One run, viewed as a member of a sweep. A synonym for run, used inside sweep contexts and dashboards. A sweep of 5 profiles × 4 queries spawns 20 trials; each trial is a normal run with the same artifact layout. Not a different shape - a different name for the same thing in a batch context. (Don't use "trial" to mean a flaky re-run; that's a retry.)

sweep

sweep #

A batch of runs, aggregated into one artifact directory (runs/sweep-<timestamp>/) with summary.json, results.tsv, fails.tsv, and findings.md. Manual and point-in-time: a human launches it for diagnostic work, not as a guardrail. Two flavors ship:

Domain sweep - src/runners/sweep/index.ts (PRD-21). N runs

over a fixed domain list; each child is a normal SQA run against one FQDN (bun run src/index.ts). "How does snappy 0.X.Y behave across the F500 list?"

JSI sweep - src/runners/jsi-sweep/ (PRD-18). N trials

over a query × profile cartesian product; each trial runs runMetaintroChat() for one (profile, query) pair and produces one JSI score.

Distinct from continuous tail (which observes prod activations on a sample basis, continuously) and from probe (the leaf, asking one question of one component). The aggregate of a sweep is a scorecard.

continuous tail

continuous tail #

A continuous, sampled observation of real prod activations, driven by src/runners/tail/index.ts (PRD-21 / ADR-0039). The tail subscribes to a fraction of activations as they land in snappy.domains_analytics (default 1%, hash-on-domainId for deterministic per-domain sampling), runs the existing C1-C7 verifier stack against each in post-hoc mode (no drive, no cleanup - the activation already happened), and persists each result to ClickHouse sqa.sqa_runs for the dashboard + three-ladder alerting (page / warn / info).

The tail's verifier surface is identical to the sweep's - both consume validateClaim and the claim set from @metaintro/snappy-contracts. The difference is provenance: sweep mode creates a probe domain and verifies its own writes; tail mode observes an activation snappy created and verifies its side-effects. Adding a new claim to the contracts package lights up both surfaces with zero edits in SQA.

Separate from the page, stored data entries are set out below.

(** * A tool-calling chat client: the orchestration loop of
      [chatbot_mcp_multi.py] and [chatbot_mcp_tools.py]

    The two Python classes are embedded as programs of a small state and
    exception monad.  Everything outside the process (the model API, the tool
    servers, the configuration file) is an oracle over an abstract world; each
    oracle call, with its arguments and its result, is recorded in a trace, so
    that statements about what was dispatched, and in which order, are
    statements about the trace.

    Python objects that are shared by reference are kept in a heap: the
    [assistant_content] list of the multi-server client is appended to the
    transcript by reference and is extended afterwards, so a message of the
    transcript holds a location, not a value.

    [logger] calls and the fixed banner and status lines written with [print]
    are not modelled.  The events kept are the external calls, the display of
    the text of a text block, the iteration-ceiling warning and the error line
    of the chat loop.  Writing to the standard output is taken to succeed: a
    [print] that raises (a closed pipe, a character the terminal cannot
    encode) is outside the model, and nothing below says which exceptions a
    failing output would add. *)

From stdpp Require Import gmap strings list.

Open Scope string_scope.
Open Scope list_scope.

(** ** Data *)

(** The identity of a [ClientSession] object. *)
Definition Session := nat.

(** The identity of the pair of streams a [stdio_client] context yields. *)
Definition Transport := nat.

(** A context manager that has been entered and is still to be exited. *)
Inductive Resource :=
| TransportCtx (t : Transport)
| SessionCtx (s : Session).

(** A tool as advertised by a server ([response.tools]); schemas and other
    JSON values are kept as text. *)
Record Tool := {
  tool_name : string;
  tool_description : string;
  tool_inputSchema : string;
}.

(** [class ToolDefinition(TypedDict)] *)
Record ToolDefinition := {
  name : string;
  description : string;
  input_schema : string;
}.

(** The catalog entry both clients make of an advertised tool. *)
Definition definition_of (tool : Tool) : ToolDefinition :=
  {| name := tool_name tool;
     description := tool_description tool;
     input_schema := tool_inputSchema tool |}.

(** A content block of a model response, discriminated by [content.type]:
    ['text'], ['tool_use'], or anything else (which both clients skip). *)
Inductive ContentBlock :=
| TextBlock (text : string)
| ToolUseBlock (id tname input : string)
| OtherBlock.

Definition is_tool_use (b : ContentBlock) : bool :=
  match b with ToolUseBlock _ _ _ => true | _ => false end.

Definition is_text (b : ContentBlock) : bool :=
  match b with TextBlock _ => true | _ => false end.

(** Exceptions: the [KeyError] of a failed dictionary lookup, the
    [AttributeError] of a method call on [None], any other instance of
    [Exception] an external call raised ([Error]), and the exceptions that
    derive from [BaseException] without being instances of [Exception]. *)
Inductive Exn :=
| KeyError (key : string)
| AttributeError
| Error (msg : string)
| KeyboardInterrupt
| CancelledError
| SystemExit.

(** [isinstance(e, Exception)]: what an [except Exception] clause catches. *)
Definition is_Exception (e : Exn) : bool :=
  match e with
  | KeyError _ | AttributeError | Error _ => true
  | KeyboardInterrupt | CancelledError | SystemExit => false
  end.

(** The value [session.call_tool] returns: its content, kept as text, and
    the flag by which a server reports that the tool failed. *)
Record CallToolResult := {
  result_content : string;
  isError : bool;
}.

(** A location of a Python list of content blocks. *)
Definition loc := nat.

(** An entry of the [messages] list.  The content of an assistant message is
    a reference to a list object. *)
Inductive Message :=
| UserMessage (content : string)
| AssistantMessage (content : loc)
| ToolResultMessage (tool_use_id : string) (content : string).

(** A message as it is read through the heap (and sent to the model). *)
Inductive Rendered :=
| RUser (content : string)
| RAssistant (content : list ContentBlock)
| RToolResult (tool_use_id : string) (content : string).

(** External calls and output, with their results. *)
Inductive Event :=
| EvReadConfig (r : Exn + list (string * string))
| EvStdioClient (server_config : string) (r : Exn + Transport)
| EvClientSession (t : Transport) (r : Exn + Session)
| EvExit (res : Resource) (pending : option Exn) (r : Exn + bool)
| EvInput (r : Exn + string)
| EvError (e : Exn)
| EvInitialize (s : Session) (r : Exn + unit)
| EvListTools (s : Session) (r : Exn + list Tool)
| EvCreate (tools : list ToolDefinition) (msgs : list Rendered)
           (r : Exn + list ContentBlock)
| EvCallTool (s : Session) (tname args : string) (r : Exn + CallToolResult)
| EvPrint (text : string)
| EvWarning.

(** The outside of the process.  [read_config] stands for opening and parsing
    [server_config.json] and taking its ["mcpServers"] items in order;
    [stdio_client] for building the [StdioServerParameters] and entering the
    [stdio_client] context; [client_session] for entering the [ClientSession]
    context on its streams; [exit_context] for the [__aexit__] of an entered
    context, called with the exception that is pending (if any), which raises
    or answers whether the exception is suppressed; [input] for reading a
    line.  [strip] and [lower] are Python's [str.strip] and [str.lower]. *)
Record Outside := {
  World : Type;
  read_config : World -> World * (Exn + list (string * string));
  stdio_client : World -> string -> World * (Exn + Transport);
  client_session : World -> Transport -> World * (Exn + Session);
  exit_context : World -> Resource -> option Exn -> World * (Exn + bool);
  input : World -> World * (Exn + string);
  strip : string -> string;
  lower : string -> string;
  initialize : World -> Session -> World * (Exn + unit);
  list_tools : World -> Session -> World * (Exn + list Tool);
  messages_create : World -> list ToolDefinition -> list Rendered ->
                    World * (Exn + list ContentBlock);
  call_tool : World -> Session -> string -> string ->
              World * (Exn + CallToolResult);
}.

(** ** The monad *)

Inductive Result (A : Type) :=
| Return (a : A)
| Raise (e : Exn)
| OutOfFuel.
Arguments Return {A} a.
Arguments Raise {A} e.
Arguments OutOfFuel {A}.

Section Machine.
Context {E : Outside} {B : Type}.

(** The state of a run: the world, the trace, the heap of list objects, the
    [messages] list of the current [process_query] call and the client
    object [self]. *)
Record Machine := {
  world : World E;
  trace : list Event;
  heap : list (list ContentBlock);
  messages : list Message;
  self : B;
}.

Definition M (A : Type) : Type := Machine -> Machine * Result A.

Definition ret {A} (a : A) : M A := fun m => (m, Return a).

Definition bind {A C} (c : M A) (k : A -> M C) : M C :=
  fun m =>
    match c m with
    | (m', Return a) => k a m'
    | (m', Raise e) => (m', Raise e)
    | (m', OutOfFuel) => (m', OutOfFuel)
    end.

Definition raise {A} (e : Exn) : M A := fun m => (m, Raise e).

Definition out_of_fuel {A} : M A := fun m => (m, OutOfFuel).

(** [try: body finally: final] *)
Definition try_finally {A} (body : M A) (final : M unit) : M A :=
  fun m =>
    match body m with
    | (m', Return a) =>
        match final m' with
        | (m'', Return _) => (m'', Return a)
        | (m'', Raise e') => (m'', Raise e')
        | (m'', OutOfFuel) => (m'', OutOfFuel)
        end
    | (m', Raise e) =>
        match final m' with
        | (m'', Return _) => (m'', Raise e)
        | (m'', Raise e') => (m'', Raise e')
        | (m'', OutOfFuel) => (m'', OutOfFuel)
        end
    | (m', OutOfFuel) => (m', OutOfFuel)
    end.

(** [try: body except Exception as e: handler e]; an exception that is not
    an instance of [Exception] passes through. *)
Definition try_except {A} (body : M A) (handler : Exn -> M A) : M A :=
  fun m =>
    match body m with
    | (m', Raise e) => if is_Exception e then handler e m' else (m', Raise e)
    | other => other
    end.

Definition set_world (w : World E) (m : Machine) : Machine :=
  {| world := w; trace := trace m; heap := heap m;
     messages := messages m; self := self m |}.

Definition set_trace (t : list Event) (m : Machine) : Machine :=
  {| world := world m; trace := t; heap := heap m;
     messages := messages m; self := self m |}.

Definition set_heap (h : list (list ContentBlock)) (m : Machine) : Machine :=
  {| world := world m; trace := trace m; heap := h;
     messages := messages m; self := self m |}.

Definition set_messages (ms : list Message) (m : Machine) : Machine :=
  {| world := world m; trace := trace m; heap := heap m;
     messages := ms; self := self m |}.

Definition set_self (b : B) (m : Machine) : Machine :=
  {| world := world m; trace := trace m; heap := heap m;
     messages := messages m; self := b |}.

Definition emit (ev : Event) (m : Machine) : Machine :=
  set_trace (trace m ++ [ev]) m.

(** An external call: the world answers, the call is recorded, and an error
    answer is raised as an exception. *)
Definition external {A} (f : World E -> World E * (Exn + A))
    (ev : Exn + A -> Event) : M A :=
  fun m =>
    let '(w, r) := f (world m) in
    (emit (ev r) (set_world w m),
     match r with inl e => Raise e | inr a => Return a end).

Definition get_self : M B := fun m => (m, Return (self m)).

Definition modify_self (f : B -> B) : M unit :=
  fun m => (set_self (f (self m)) m, Return tt).

(** [print(text)], for the text of a text block; the write is taken to
    succeed. *)
Definition print (text : string) : M unit :=
  fun m => (emit (EvPrint text) m, Return tt).

(** The warning that the maximum of iterations was reached. *)
Definition warn : M unit := fun m => (emit EvWarning m, Return tt).

(** [print(f"\nError: {str(e)}")] *)
Definition print_error (e : Exn) : M unit :=
  fun m => (emit (EvError e) m, Return tt).

(** The [__aexit__] of an entered context, with the pending exception; that
    it raised is a value here, for the caller decides what it means. *)
Definition aexit (res : Resource) (pending : option Exn) : M (Exn + bool) :=
  fun m =>
    let '(w, r) := exit_context E (world m) res pending in
    (emit (EvExit res pending r) (set_world w m), Return r).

Distinct from sweep (manual, point-in-time) and from scenario (which the tail composes from - it runs the verify phases of the DomainDiscoveryEngine scenario, with drive/observe/cleanup deliberately absent).

step

step #

The user-facing label on a probe, segment, or scenario phase in pretty output and log lines: 1, 1.1, 1.2.3. Hierarchical, declaration-ordered. Top-level (1, 2) = a segment; second level (1.1) = a child within it; third level (1.1.1) = a sub-step. Defined at src/lib/step.ts and ADR-0005.

A step is what humans read. Its purpose is "tell me which probe this is" without forcing the reader to scan span IDs.

span

span #

The tracing primitive a step opens. Each step("1.7", "...", fn) call begins a span, propagated via AsyncLocalStorage, that stamps log lines with traceId / spanId / parentSpanId. Defined at src/lib/trace.ts and ADR-0014. W3C/OpenTelemetry-format IDs.

Step is the label; span is the trace primitive. They map 1:1 - every step opens exactly one span - but the words are not interchangeable. "Step 1.7" reads naturally; "span 1.7" does not.

SUT

SUT #

A system or SUT is the discipline-level thing SQA evaluates (snappy, metaintro-chat, future siblings - also called "system under test" or "SUT"). One folder per system under src/systems/. Layout (flat, no subdirectories):

the system's own ready.ts (a probe against the SUT's public

surface);

one <scenario>.ts per scenario, named after the SUT (e.g.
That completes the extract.